## [WHAT IS EXPECTED]
Look through the data below and extract, unchanged, the lines from the one that contains "None => false" to the one that contains "rewrite !model_hash_length in Heq. lia.", both included.

## [Collected data]
=-=-=-=-=

(** * taxo-morph: a shallow embedding of the data module and of the taxonomic
    loss model, with the properties of the specification proved on it.

    Sources embedded here:
    - [src/data.py]: [IGTLine], [load_data_file], [create_vocab],
      [create_gloss_vocab], [prepare_dataset];
    - [src/taxonomic_loss_model.py]: [get_hierarchy_matrix], the in-place
      label rewrite of [taxonomic_loss] and the aliasing set up by [forward].

    Conventions.  Python [str] values are Rocq [string]s; the model covers
    ASCII text, which is where the casing and whitespace tables below are
    exact.  Python [int]s are [Z], lengths and indices that the code only
    ever uses as non-negative positions are [nat].  A Python exception is
    the [Raise] result of the [result] type. *)

From Stdlib Require Import ZArith Ascii String Sorting.Sorted Permutation.
From stdpp Require Import base list strings sorting gmap.

Local Open Scope Z_scope.

(** ** Results of Python calls *)

Inductive exn : Set :=
| TypeError
| IndexError
| ValueError
| KeyError.

Inductive result (A : Type) : Type :=
| Ok (a : A)
| Raise (e : exn).

Arguments Ok {A} a.
Arguments Raise {A} e.

#[global] Instance result_ret : MRet result := fun A a => Ok a.

#[global] Instance result_bind : MBind result := fun A B k r =>
  match r with
  | Ok a => k a
  | Raise e => Raise e
  end.

(** ** Python string primitives *)

Module Py.

(** [str.isspace] on one character, for code points below 128:
    TAB, LF, VT, FF, CR, the four separators FS GS RS US, and SPACE.  The
    [\s] class of [re] on [str] patterns is the same set. *)
Definition isspace (c : ascii) : bool :=
  let n := N_of_ascii c in
  ((9 <=? n) && (n <=? 13) || (28 <=? n) && (n <=? 32))%N.

Definition is_ascii_upper (c : ascii) : bool :=
  let n := N_of_ascii c in ((65 <=? n) && (n <=? 90))%N.

Definition is_ascii_lower (c : ascii) : bool :=
  let n := N_of_ascii c in ((97 <=? n) && (n <=? 122))%N.

Definition lower_char (c : ascii) : ascii :=
  if is_ascii_upper c then ascii_of_N (N_of_ascii c + 32) else c.

(** [s.lower()] *)
Fixpoint lower (s : string) : string :=
  match s with
  | EmptyString => EmptyString
  | String c r => String (lower_char c) (lower r)
  end.

Fixpoint existsb_str (p : ascii → bool) (s : string) : bool :=
  match s with
  | EmptyString => false
  | String c r => p c || existsb_str p r
  end.

(** [s.isupper()]: at least one cased character and no lower-case one. *)
Definition isupper (s : string) : bool :=
  existsb_str is_ascii_upper s && negb (existsb_str is_ascii_lower s).

(** [s[:n]] and [s[n:]] for a non-negative literal [n]. *)
Fixpoint slice_to (n : nat) (s : string) : string :=
  match n, s with
  | S n', String c r => String c (slice_to n' r)
  | _, _ => EmptyString
  end.

Fixpoint slice_from (n : nat) (s : string) : string :=
  match n, s with
  | S n', String _ r => slice_from n' r
  | _, _ => s
  end.

Fixpoint lstrip (s : string) : string :=
  match s with
  | String c r => if isspace c then lstrip r else s
  | EmptyString => EmptyString
  end.

Fixpoint rstrip (s : string) : string :=
  match s with
  | EmptyString => EmptyString
  | String c r =>
      match rstrip r with
      | EmptyString => if isspace c then EmptyString else String c EmptyString
      | r' => String c r'
      end
  end.

(** [s.strip()] *)
Definition strip (s : string) : string := rstrip (lstrip s).

(** Pieces of [s] between maximal runs of characters satisfying [p];
    [in_run] tells that the previous character belonged to a run.  With
    [p := isspace] this is [re.split("\s+", s)]: leading and trailing
    empty pieces are kept. *)
Fixpoint split_runs (p : ascii → bool) (in_run : bool) (s : string) : list string :=
  match s with
  | EmptyString => [EmptyString]
  | String c r =>
      if p c then
        if in_run then split_runs p true r
        else EmptyString :: split_runs p true r
      else
        match split_runs p false r with
        | h :: t => String c h :: t
        | [] => [String c EmptyString]
        end
  end.

(** Pieces of [s] between single characters satisfying [p]:
    [re.split("-", s)] with [p] the test for a hyphen. *)
Fixpoint split_each (p : ascii → bool) (s : string) : list string :=
  match s with
  | EmptyString => [EmptyString]
  | String c r =>
      if p c then EmptyString :: split_each p r
      else
        match split_each p r with
        | h :: t => String c h :: t
        | [] => [String c EmptyString]
        end
  end.
(* ===== verification/Crypto.v ===== *)
(** * Crypto: the hash functions the handlers call, as interfaces

    [routes.py] calls [hash_token] (from [auth/tokens.py], a one-way hash of
    a refresh token, stored in [user_sessions.refresh_token_hash]) and
    [hash_password]/[verify_password] (from [auth/password.py], bcrypt).
    Neither file is in the repository.  Each is a type class whose laws are
    what the specification (sections 4.1 and 4.4) and the unit tests
    [tests/unit/test_password_security.py] require of it; the handlers'
    theorems are proved for every instance.  One concrete instance of each,
    whose laws are proved, lets the witnesses compute.
    - [TokenHash]: [hash_token] is injective (two different refresh tokens
      are never stored under the same hash).
    - [PasswordHasher]: [hash_password salt pw] is salted (two salts give two
      hashes), and [verify_password] accepts exactly the password that was
      hashed, never the empty one. *)

From S2P Require Import Prelude.
From Stdlib Require Import Ascii.

Class TokenHash := {
  hash_token : string -> string;
  hash_token_inj : forall a b, hash_token a = hash_token b -> a = b
}.

Class PasswordHasher := {
  hash_password : nat -> string -> string;
  verify_password : string -> string -> bool;
  verify_hash_password : forall salt pw,
    pw <> ""%string -> verify_password pw (hash_password salt pw) = true;
  verify_password_empty : forall h, verify_password ""%string h = false;
  verify_password_wrong : forall salt pw pw',
    pw' <> pw -> verify_password pw' (hash_password salt pw) = false;
  hash_password_salted : forall s1 s2 pw,
    s1 <> s2 -> hash_password s1 pw <> hash_password s2 pw;
  hash_password_nonempty : forall salt pw, hash_password salt pw <> ""%string
}.

(** ** Generic string lemmas used by the instances *)

Lemma append_cancel_l (p a b : string) : (p ++ a)%string = (p ++ b)%string -> a = b.
Proof. induction p as [|c p IH]; simpl; [auto|]. intros [= H]. auto. Qed.

Fixpoint strip_prefix (p s : string) : option string :=
  match p, s with
  | EmptyString, _ => Some s
  | String c p', String d s' => if Ascii.eqb c d then strip_prefix p' s' else None
  | String _ _, EmptyString => None
  end.

Lemma strip_prefix_app p s : strip_prefix p (p ++ s) = Some s.
Proof. induction p as [|c p IH]; simpl; [reflexivity|]. rewrite Ascii.eqb_refl. exact IH. Qed.

Lemma str_length_app (a b : string) :
  String.length (a ++ b) = String.length a + String.length b.
Proof. induction a as [|c a IH]; simpl; [reflexivity|]. rewrite IH. reflexivity. Qed.

(** ** A concrete token hash: a tagged copy of the token *)

Definition tagged_hash (s : string) : string := ("sha256:" ++ s)%string.

#[export] Instance tagged_TokenHash : TokenHash.
Proof. refine {| hash_token := tagged_hash |}. apply append_cancel_l. Defined.

(** ** A concrete bcrypt-shaped hasher

    [$2b$12$] followed by the salt (written as [salt] letters [x]), a [$],
    and the password; [verify_password] strips the prefix and the salt. *)

Fixpoint salt_str (n : nat) : string :=
  match n with
  | O => EmptyString
  | S n' => String "x"%char (salt_str n')
  end.

Lemma salt_str_length n : String.length (salt_str n) = n.
Proof. induction n as [|n IH]; simpl; [reflexivity|]. rewrite IH. reflexivity. Qed.

Fixpoint drop_salt (s : string) : string :=
  match s with
  | String c s' => if Ascii.eqb c "x"%char then drop_salt s' else s
  | EmptyString => EmptyString
  end.

Definition model_hash (salt : nat) (pw : string) : string :=
  ("$2b$12$" ++ salt_str salt ++ "$" ++ pw)%string.

Definition model_verify (pw h : string) : bool :=
  if bool_decide (pw = ""%string) then false else
  match strip_prefix "$2b$12$" h with
  | Some rest =>
      match drop_salt rest with
      | String c r => Ascii.eqb c "$"%char && bool_decide (r = pw)
      | EmptyString => false
      end
  | None => false
  end.

Lemma drop_salt_str n pw : drop_salt (salt_str n ++ "$" ++ pw) = ("$" ++ pw)%string.
Proof. induction n as [|n IH]; simpl; [reflexivity|]. exact IH. Qed.

Lemma model_verify_hash salt pw pw' :
  model_verify pw' (model_hash salt pw) = negb (bool_decide (pw' = ""%string)) && bool_decide (pw = pw').
Proof.
  unfold model_verify, model_hash.
  destruct (bool_decide (pw' = ""%string)); [reflexivity|].
  rewrite strip_prefix_app, drop_salt_str. reflexivity.
Qed.

Lemma model_hash_length salt pw :
  String.length (model_hash salt pw) = 8 + salt + String.length pw.
Proof.
  unfold model_hash. rewrite !str_length_app, salt_str_length. simpl. lia.
Qed.

#[export] Instance model_PasswordHasher : PasswordHasher.
Proof.
  refine {| hash_password := model_hash; verify_password := model_verify |}.
  - intros salt pw Hpw. rewrite model_verify_hash.
    rewrite bool_decide_false, bool_decide_true; auto.
  - intros h. reflexivity.
  - intros salt pw pw' Hne. rewrite model_verify_hash.
    rewrite (bool_decide_false (pw = pw')); [apply andb_false_r|congruence].
  - intros s1 s2 pw Hne Heq. apply (f_equal String.length) in Heq.
    rewrite !model_hash_length in Heq. lia.
  - intros salt pw Heq. apply (f_equal String.length) in Heq.
    rewrite model_hash_length in Heq. simpl in Heq. lia.
Defined.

=-=-=-=-=

## [EXERCISE ANSWER]
  | None => false
  end.

Lemma drop_salt_str n pw : drop_salt (salt_str n ++ "$" ++ pw) = ("$" ++ pw)%string.
Proof. induction n as [|n IH]; simpl; [reflexivity|]. exact IH. Qed.

Lemma model_verify_hash salt pw pw' :
  model_verify pw' (model_hash salt pw) = negb (bool_decide (pw' = ""%string)) && bool_decide (pw = pw').
Proof.
  unfold model_verify, model_hash.
  destruct (bool_decide (pw' = ""%string)); [reflexivity|].
  rewrite strip_prefix_app, drop_salt_str. reflexivity.
Qed.

Lemma model_hash_length salt pw :
  String.length (model_hash salt pw) = 8 + salt + String.length pw.
Proof.
  unfold model_hash. rewrite !str_length_app, salt_str_length. simpl. lia.
Qed.

#[export] Instance model_PasswordHasher : PasswordHasher.
Proof.
  refine {| hash_password := model_hash; verify_password := model_verify |}.
  - intros salt pw Hpw. rewrite model_verify_hash.
    rewrite bool_decide_false, bool_decide_true; auto.
  - intros h. reflexivity.
  - intros salt pw pw' Hne. rewrite model_verify_hash.
    rewrite (bool_decide_false (pw = pw')); [apply andb_false_r|congruence].
  - intros s1 s2 pw Hne Heq. apply (f_equal String.length) in Heq.
    rewrite !model_hash_length in Heq. lia.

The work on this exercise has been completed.